Manav Kaul delivers one of his most powerful performances in the Netflix film Baramulla, a story where true horror stems not from ghosts but from grief, memory, and the anguish of displacement. It is a cold reflection on loss and belonging in the Kashmir Valley—eerily human and emotionally unsettling.
‘Baramulla’ is not spooky; it’s far more disturbing than that.
Instead of resorting to jumpscares or spectral shadows, the film exposes a deeper terror—the fear of separation, the pain of losing identity, and the trauma of being uprooted from one’s homeland.
At first glance, Baramulla seems like a conventional horror thriller. However, it gradually unfolds as a somber meditation on grief, exile, and the ghosts of memory that linger within a lost homeland. Written by Aditya Dhar and directed by Aditya Suhas Jambhale, the story follows DSP Ridwaan Sayyed, played by Kaul, a determined officer probing a string of mysterious disappearances in Baramulla, Kashmir.

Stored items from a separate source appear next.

Definition handle_ngctl_msg (msg : Z) : D K unit :=
  cmd ← ifld (msg + ngctl_cmd);
  data ← fld 8 (msg + ngctl_data);
  ret ← lift (lazybsd_ngctl cmd data);
  if ret <? 0 then e ← get errno; put_fld 4 (msg + result) e
  else _ ← put_fld 4 (msg + result) 0; put_fld 4 (msg + ngctl_ret) ret.

Definition handle_ipfw_msg (msg : Z) : D K unit :=
  fd ← lift (lazybsd_socket HOST_AF_INET HOST_SOCK_RAW HOST_IPPROTO_RAW);
  if fd <? 0 then set_result msg (-1) else
  cmd ← ifld (msg + ipfw_cmd);
  level ← ifld (msg + ipfw_level);
  optname ← ifld (msg + ipfw_optname);
  optval ← fld 8 (msg + ipfw_optval);
  optlen ← fld 8 (msg + ipfw_optlen);
  ret ← (if cmd =? LAZYBSD_IPFW_GET then lift (lazybsd_getsockopt_freebsd fd level optname optval optlen)
         else if cmd =? LAZYBSD_IPFW_SET then
           n ← (if optlen =? 0 then fault else fld 4 optlen); lift (lazybsd_setsockopt_freebsd fd level optname optval n)
         else _ ← put (set_errno Host.ENOTSUP); mret (-1));
  _ ← lift (lazybsd_close fd);
  set_result msg ret.

(** The four counters at [a]. *)
Definition put_traffic (a : Z) (t : traffic) : D K unit :=
  _ ← put_fld 8 a (t_rx_packets t);
  _ ← put_fld 8 (a + 8) (t_rx_bytes t);
  _ ← put_fld 8 (a + 16) (t_tx_packets t);
  put_fld 8 (a + 24) (t_tx_bytes t).
Definition handle_traffic_msg (msg : Z) : D K unit :=
  t ← get lazybsd_traffic; _ ← put_traffic (msg + traffic_args) t; put_fld 4 (msg + result) 0.
Definition lazybsd_get_traffic (buffer : Z) : D K unit := t ← get lazybsd_traffic; put_traffic buffer t.

Definition handle_knictl_msg (msg : Z) : D K unit :=
  cmd ← ifld (msg + knictl_cmd);
  if cmd =? LAZYBSD_KNICTL_CMD_SET then
    a ← ifld (msg + knictl_kni_action);
    match action_of a with
    | Some a => _ ← put (set_action a); put_fld 4 (msg + result) 0
    | None => put_fld 4 (msg + result) (-1)
    end
  else if cmd =? LAZYBSD_KNICTL_CMD_GET then
    a ← get md_action; put_fld 4 (msg + knictl_kni_action) (number_of a)
  else put_fld 4 (msg + result) (-2).

Definition handle_default_msg (msg : Z) : D K unit := put_fld 4 (msg + result) Host.ENOTSUP.

(** ** One message *)

Definition handler_of (ty : Z) : Z -> D K unit :=
  if ty =? LAZYBSD_SYSCTL then handle_sysctl_msg
  else if (ty =? LAZYBSD_IOCTL) || (with_inet6 conf && (ty =? LAZYBSD_IOCTL6)) then handle_ioctl_msg
  else if ty =? LAZYBSD_ROUTE then handle_route_msg
  else if ty =? LAZYBSD_TOP then handle_top_msg
  else if with_netgraph conf && (ty =? LAZYBSD_NGCTL) then handle_ngctl_msg
  else if with_ipfw conf && (ty =? LAZYBSD_IPFW_CTL) then handle_ipfw_msg
  else if ty =? LAZYBSD_TRAFFIC then handle_traffic_msg
  else if with_kni conf && (ty =? LAZYBSD_KNICTL) then handle_knictl_msg
  else handle_default_msg.

(** [rte_ring_enqueue(msg_ring[proc_id].ring[i], msg)]; an index without a ring faults. *)
Definition msg_enqueue (i msg : Z) : D K Z := fun d =>
  match (if i <? 0 then None else msg_ring d !! Z.to_nat i) with
  | None => Panic
  | Some l => let '(ret, l) := rte_ring_enqueue l msg in
              Ok (ret, set_rings (<[Z.to_nat i := l]> (msg_ring d)) d)
  end.

(** A message that nobody waits for goes back to the pool, with its own buffer. *)
Definition give_back (msg : Z) : D K unit :=
  ob ← fld 8 (msg + original_buf);
  _ ← (if negb (ob =? 0) then
         b ← fld 8 (msg + buf_addr);
         _ ← put (fun d => set_freed (rte_freed d ++ [b]) d);
         _ ← put_fld 8 (msg + buf_addr) ob;
         n ← fld 8 (msg + original_buf_len);
         _ ← put_fld 8 (msg + buf_len) n;
         put_fld 8 (msg + original_buf) 0
       else mret ());
  put (fun d => set_pool (message_pool d ++ [msg]) d).

Definition deliver (msg : Z) : D K unit :=
  ty ← fld 4 (msg + msg_type);
  r ← msg_enqueue ty msg;
  if r <? 0 then give_back msg else mret ().

Definition handle_msg (msg : Z) : D K unit :=
  ty ← fld 4 (msg + msg_type);
  _ ← handler_of ty msg;
  deliver msg.

Fixpoint handle_msgs (l : list Z) : D K unit :=
  match l with [] => mret () | msg :: l => _ ← handle_msg msg; handle_msgs l end.

Definition process_msg_ring : D K Z := fun d =>
  match msg_ring d with
  | [] => Panic
  | l :: rings =>
      let '(msgs, l) := rte_ring_dequeue_burst l 32 in
      match handle_msgs msgs (set_rings (l :: rings) d) with
      | Ok (_, d) => Ok (0, d) | Panic => Panic | Diverge => Diverge
      end
  end.

(** ** Where messages come from *)

(** [lazybsd_msg_init] for the element at [obj] of a pool with elements of [elt_size]. *)
Definition sizeof_lazybsd_msg : Z := 128.
Definition lazybsd_msg_init (elt_size obj : Z) : D K unit :=
  _ ← put_fld 4 (obj + msg_type) LAZYBSD_UNKNOWN;
  _ ← put_fld 8 (obj + buf_addr) (obj + sizeof_lazybsd_msg);
  _ ← put_fld 8 (obj + buf_len) (elt_size - sizeof_lazybsd_msg);
  _ ← put_fld 8 (obj + original_buf) 0;
  put_fld 8 (obj + original_buf_len) 0.
End Msg.

(** ** The calls of the stack return *)
Section Total.
Context {K : Type} `{Kernel K}.

Definition total {A} (c : M K A) : Prop := forall s, exists a s', c s = Ok (a, s').

Lemma total_ret {A} (a : A) : total (mret a).
Proof. intros s. by exists a, s. Qed.
Lemma total_bind {A B} (c : M K A) (f : A -> M K B) : total c -> (forall a, total (f a)) -> total (c ≫= f).
Proof. intros Hc Hf s. destruct (Hc s) as (a & s1 & E). destruct (Hf a s1) as (b & s2 & E2). exists b, s2. by rewrite run_bind, E. Qed.
Lemma total_call {R} (k : kcall R) : total (call k).
Proof. intros s. unfold call. destruct (kernel k (ks s)) as [[rc r] k']. by eexists _, _. Qed.
Lemma total_read n a : total (read n a).
Proof. intros s. by eexists _, _. Qed.
Lemma total_write n a v : total (write n a v).
Proof. intros s. by eexists _, _. Qed.
Lemma total_fail rc : total (kern_fail rc).
Proof. intros s. by eexists _, _. Qed.
Lemma total_retval : total retval.
Proof. intros s. by eexists _, _. Qed.
End Total.

Create HintDb total_db.
#[export] Hint Resolve total_ret total_call total_read total_write total_fail total_retval : total_db.
Ltac total_step :=
  match goal with
  | |- total (_ ≫= _) => apply total_bind; [|intros ?]
  | |- total (if ?b then _ else _) => destruct b
  | |- total (match ?x with _ => _ end) => destruct x
  | |- total _ => solve [auto with total_db]
  end.
Ltac total := unfold or_fail; repeat total_step.

Section Facts.
Context {K : Type} {heap : K -> gset Z} `{RibDoc K (heap := heap)} `{DispatchKernel}.
Context (conf : features) (fr : frame) (frame_ok : sa_dst fr <> 0).
Context (lazybsd_ngctl : Z -> Z -> M K Z) (doc_ngctl : forall c p, total (lazybsd_ngctl c p)).
Context (doc_socket : forall a t p k, let '(_, _, k') := kernel (sys_socket a t p) k in mem k' = mem k).

(** [c] returns in the state [d] and leaves the rings and the pool as they are. *)
Definition steady {A} (c : D K A) (d : md K) : Prop := exists a d', c d = Ok (a, d') /\
  msg_ring d' = msg_ring d /\ message_pool d' = message_pool d /\ rte_freed d' = rte_freed d.

Lemma drun_bind {A B} (c : D K A) (f : A -> D K B) d :
  (c ≫= f) d = match c d with Ok (a, d') => f a d' | Panic => Panic | Diverge => Diverge end.
Proof. done. Qed.

Lemma steady_bind {A B} (c : D K A) (f : A -> D K B) d :
  steady c d -> (forall a d', msg_ring d' = msg_ring d -> steady (f a) d') -> steady (c ≫= f) d.
Proof.
  intros (a & d1 & E1 & R1 & P1 & F1) Hf. destruct (Hf a d1 R1) as (b & d2 & E2 & R2 & P2 & F2). exists b, d2.
  rewrite drun_bind, E1. split_and!; congruence.
Qed.
Lemma steady_ret {A} (a : A) d : steady (mret a) d.
Proof. by exists a, d. Qed.
Lemma steady_lift {A} (c : M K A) d : total c -> steady (lift c) d.
Proof. intros Hc. destruct (Hc (md_sys d)) as (a & s & E). exists a, (set_sys s d). unfold lift. by rewrite E. Qed.
Lemma steady_fld n a d : steady (fld n a) d.
Proof. apply steady_lift, total_read. Qed.
Lemma steady_put_fld n a v d : steady (put_fld n a v) d.
Proof. apply steady_lift, total_write. Qed.
Lemma steady_get {A} (f : md K -> A) d : steady (get f) d.
Proof. by eexists _, _. Qed.
Lemma steady_errno e d : steady (put (set_errno e)) d.
Proof. by eexists _, _. Qed.
Lemma steady_action a d : steady (put (set_action a)) d.
Proof. by eexists _, _. Qed.

(** Reading a field leaves everything as it is. *)
Lemma run_fld n a (d : md K) : fld n a d = Ok (SockConv.load n (mem (ks (md_sys d))) a, d).
Proof. unfold fld, lift, read. destruct d as [s e t tr ac rg pl fd]. by destruct s. Qed.
Lemma run_ifld a (d : md K) : ifld a d = Ok (i32 (SockConv.load 4 (mem (ks (md_sys d))) a), d).
Proof. unfold ifld. rewrite drun_bind. fold (fld (K := K) 4 a). by rewrite run_fld. Qed.
Lemma steady_ifld a d : steady (ifld a) d.
Proof. unfold steady. rewrite run_ifld. by eexists _, _. Qed.

Lemma steady_fld_bind {B} n a (f : Z -> D K B) d :
  steady (f (SockConv.load n (mem (ks (md_sys d))) a)) d -> steady (fld n a ≫= f) d.
Proof. intros Hf. unfold steady. by rewrite drun_bind, run_fld. Qed.
Lemma steady_ifld_bind {B} a (f : Z -> D K B) d :
  steady (f (i32 (SockConv.load 4 (mem (ks (md_sys d))) a))) d -> steady (ifld a ≫= f) d.
Proof. intros Hf. unfold steady. by rewrite drun_bind, run_ifld. Qed.

Create HintDb steady_db.
#[local] Hint Resolve steady_ret steady_fld steady_put_fld steady_get steady_errno steady_action steady_ifld : steady_db.
Ltac steady_step :=
  match goal with
  | |- steady (_ ≫= _) _ => apply steady_bind; [|intros ? ? ?]
  | |- steady (if ?b then _ else _) _ => destruct b
  | |- steady (match ?x with _ => _ end) _ => destruct x
  | |- steady (lift ?c) _ => apply steady_lift; solve [auto|unfold lazybsd_sysctl, lazybsd_socket, lazybsd_ioctl_freebsd, lazybsd_close,
      lazybsd_getsockopt_freebsd, lazybsd_setsockopt_freebsd; total]
  | |- steady _ _ => solve [auto with steady_db]
  end.
Ltac steady := repeat steady_step.

Lemma steady_result msg r d : steady (set_result msg r) d.
Proof. unfold set_result. steady. Qed.
#[local] Hint Resolve steady_result : steady_db.

Lemma steady_ioctl msg d : steady (handle_ioctl_msg conf msg) d.
Proof. unfold handle_ioctl_msg. steady. Qed.
Lemma steady_sysctl msg d : steady (handle_sysctl_msg msg) d.
Proof. unfold handle_sysctl_msg. steady. Qed.

Lemma steady_route msg d : SockConv.load 4 (mem (ks (md_sys d))) (msg + route_len) < 2 ^ 31 ->
  steady (handle_route_msg fr msg) d.
Proof.
  intros Hl. unfold handle_route_msg. pose proof (load_range 4 (mem (ks (md_sys d))) (msg + route_len)) as Hl0.
  apply steady_ifld_bind. do 3 apply steady_fld_bind. apply steady_bind; [|intros [r n] d' _; steady].
  set (l := SockConv.load 4 _ _) in *. unfold steady, lift.
  match goal with |- context [lazybsd_rtioctl ?f ?a ?b ?c ?e ?s] => destruct (rtioctl_total f a b c e s) as (x & s' & ->); [done|lia|] end.
  by eexists _, _.
Qed.

Lemma socket_mem a t p (s : sys K) : exists fd s', lazybsd_socket a t p s = Ok (fd, s') /\ mem (ks s') = mem (ks s).
Proof.
  unfold lazybsd_socket. rewrite run_bind. set (a' := if _ =? _ then _ else _). unfold call.
  pose proof (doc_socket a' t p (ks s)) as Hm. destruct (kernel (sys_socket a' t p) (ks s)) as [[rc r] k'].
  unfold or_fail. destruct (negb (rc =? 0)); eexists _, _; (split; [reflexivity|]); done.
Qed.
(* ===== verification/MainLoop.v ===== *)
(** * MainLoop: the loop of a process ([main_loop] of [src/lazybsd_dpdk.cc])

    Once the stack is set up, its process spends its life in [main_loop]: it ticks the
    timers, hands the waiting packets to the NIC, takes packets from the rings of other
    processes and from the NIC, answers messages, calls the loop of the user, sleeps if there
    was nothing to do, and adds up where the time went for the tool [top].

    The loop is written over an interface, the class [Driver]; its laws are [DriverDoc].  The
    theorems on the loop are proved for every driver with these laws.  [lazybsd_driver] is
    the driver made of the other files: the timers of Softclock.v, the ports of Send.v, the
    rings and packets of Dispatch.v, the kernel interface of Kni.v and the messages of
    Msg.v, which share the packets and the counters.  [lazybsd_driver_doc] shows the laws. *)
From Stdlib Require Import ZifyBool.
From S2P Require Import Prelude Errno Callout Softclock Wheel KernSubr Filter Pages Mbuf TxRing Send Dispatch Kni SockConv SocketApi Route RouteClean RouteIoctl Msg.

(** ** The interface *)
Class Driver (S : Type) := {
  rte_rdtsc : S -> Z * S;
  freebsd_clock_expire : S -> Z;
  rte_timer_manage : S -> outcome S;
  tx_mbufs_len : Z -> S -> Z;                    (** the packets that wait for a port *)
  flush_port : Z -> S -> outcome S;              (** [send_burst] of all of them, and [len = 0] *)
  kni_round : Z -> Z -> S -> outcome S;          (** port and queue *)
  dispatch_round : Z -> Z -> S -> outcome (Z * S);   (** how many packets there were *)
  rx_round : Z -> Z -> S -> outcome (list Z * S);    (** the packets from the NIC *)
  process_one : Z -> Z -> Z -> S -> outcome S;   (** port, queue, packet *)
  msg_round : S -> outcome S;
  lr_loop : option (S -> outcome S);             (** the loop of the user, or NULL *)
  usleep : Z -> S -> S;
  top_get : S -> top_status;
  top_set : top_status -> S -> S;
  usr_cb_get : S -> Z;
  usr_cb_reset : S -> S }.

(** The configuration of the process. *)
Record loop_conf := LoopConf {
  tsc_hz : Z; pkt_tx_delay : Z; idle_sleep : Z;
  tx_port_id : list Z;                           (** the first [nb_tx_port] of them *)
  rx_queue_list : list (Z * Z);                  (** port and queue, the first [nb_rx_queue] *)
  with_kni_primary : bool }.

Definition US_PER_S : Z := 1000000.
Definition PREFETCH_OFFSET : nat := 3.

Definition drain_tsc_of (c : loop_conf) : Z :=
  if pkt_tx_delay c =? 0 then 0 else u64 (u64 (tsc_hz c + US_PER_S - 1) / US_PER_S * pkt_tx_delay c).

(** ** One round of [while (1)] *)
Section Loop.
Context {S : Type} `{Driver S}.
Context (c : loop_conf).

Fixpoint drain_ports (ports : list Z) (idle : bool) (s : S) : outcome (bool * S) :=
  match ports with
  | [] => Ok (idle, s)
  | port_id :: ports =>
      if tx_mbufs_len port_id s =? 0 then drain_ports ports idle s else
      s ← flush_port port_id s; drain_ports ports false s
  end.

Fixpoint process_each (port_id queue_id : Z) (pkts : list Z) (s : S) : outcome S :=
  match pkts with
  | [] => Ok s
  | p :: pkts => s ← process_one port_id queue_id p s; process_each port_id queue_id pkts s
  end.

(** The two loops over the packets of a burst: those that are prefetched, and the rest. *)
Definition process_burst (port_id queue_id : Z) (pkts : list Z) (s : S) : outcome S :=
  let j := (length pkts - PREFETCH_OFFSET)%nat in
  s ← process_each port_id queue_id (take j pkts) s;
  process_each port_id queue_id (drop j pkts) s.

Definition read_queue (port_id queue_id : Z) (idle : bool) (s : S) : outcome (bool * S) :=
  s ← (if with_kni_primary c then kni_round port_id queue_id s else Ok s);
  '(n, s) ← dispatch_round port_id queue_id s;
  let idle := idle && (n =? 0) in
  '(pkts, s) ← rx_round port_id queue_id s;
  if (length pkts =? 0)%nat then Ok (idle, s) else
  s ← process_burst port_id queue_id pkts s;
  Ok (false, s).
Lemma then_int {B} cfg path z f (k : unit -> X B) g : int_at cfg path = Some z ->
  ((get_int cfg path ≫= set_int f) ≫= k) g = k () (put_int f z g).
Proof.
  unfold int_at, get_int, mbind, X_bind. cbn. destruct (get_data cfg path) as [d|]; [|done]. cbn. by intros ->.
Qed.
Lemma then_str {B} cfg path s f (k : unit -> X B) g : get_data cfg path = Some s ->
  ((get_string cfg path ≫= set_str f) ≫= k) g = k () (put_str f s g).
Proof. unfold get_string, mbind, X_bind. by intros ->. Qed.
Lemma then_portid {B} cfg path z p (k : unit -> X B) g : int_at cfg path = Some z -> portid_list g = Some p ->
  ((get_int cfg path ≫= set_portid) ≫= k) g = k () (Global (ints g) (strs g) (Some (u16 z)) (port_cfgs g)).
Proof.
  unfold int_at, get_int, mbind, X_bind. cbn. destruct (get_data cfg path) as [d|]; [|done]. cbn. intros -> E. cbn. unfold set_portid. by rewrite E.
Qed.
Lemma then_port {B} cfg path s f p (k : unit -> X B) g : get_data cfg path = Some s -> port_cfgs g = Some p ->
  ((get_string cfg path ≫= set_port f) ≫= k) g =
    k () (Global (ints g) (strs g) (portid_list g) (Some (fun x => if decide (x = f) then Dangling s else p x))).
Proof. unfold get_string, mbind, X_bind. intros -> E. cbn. unfold set_port. by rewrite E. Qed.

(** ** How far it gets *)

(** The members before the first that is written through a pointer. *)
Inductive member := Int (f : int_field) | Str (f : str_field).
Definition before_ports : list member :=
  [Int nb_channel; Int idle_sleep; Str lcore_mask; Int nb_bond; Int nb_vdev; Int numa_on; Int pkt_tx_delay].
Definition portid_path : string := "lazybsd.lazybsd_global_ptr()->dpdk.port_list".

(** The number at a path, or why there is none. *)
Definition number (cfg : T) (path : string) : exn + Z :=
  match get_data cfg path with
  | None => inl ptree_bad_path
  | Some d => match stream_int d with None => inl ptree_bad_data | Some z => inr z end
  end.

(** The members [l] of the document in turn, up to the first that it does not have. *)
Fixpoint store_members (l : list member) (cfg : T) (g : global) : option exn * global :=
  match l with
  | [] => (None, g)
  | Int f :: l => match number cfg (path_of f) with inl e => (Some e, g) | inr z => store_members l cfg (put_int f z g) end
  | Str f :: l =>
      match get_data cfg (str_path f) with None => (Some ptree_bad_path, g) | Some s => store_members l cfg (put_str f s g) end
  end.

(** What becomes of a document when there is no memory for the ports: the first member that it does not have is thrown,
    with those before it stored; and if it has all of them and a port, the process ends. *)
Definition first_missing {A} (cfg : T) (g : global) : outcome ((exn + A) * global) :=
  match store_members before_ports cfg g with
  | (Some e, g') => Ok (inl e, g')
  | (None, g') => match number cfg portid_path with inl e => Ok (inl e, g') | inr _ => Panic end
  end.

Children begin to vanish without leaving any trace, the only clue being their shorn hair scattered nearby. As Ridwaan investigates, what starts as a routine police case evolves into a haunting exploration of unresolved history and the muffled voices of the displaced.
Baramulla constructs its sense of dread not through the supernatural but through recollection itself. The narrative begins as a straightforward procedural infused with political undertones but gradually turns inward, exploring pain, remembrance, and awakening. Every frame feels steeped in the collective memory of exile and the sorrow of separation.
Author’s Summary: A meditative, grief-laden drama where Manav Kaul transforms horror into an emotional reckoning with memory, loss, and identity in the haunting landscape of Kashmir.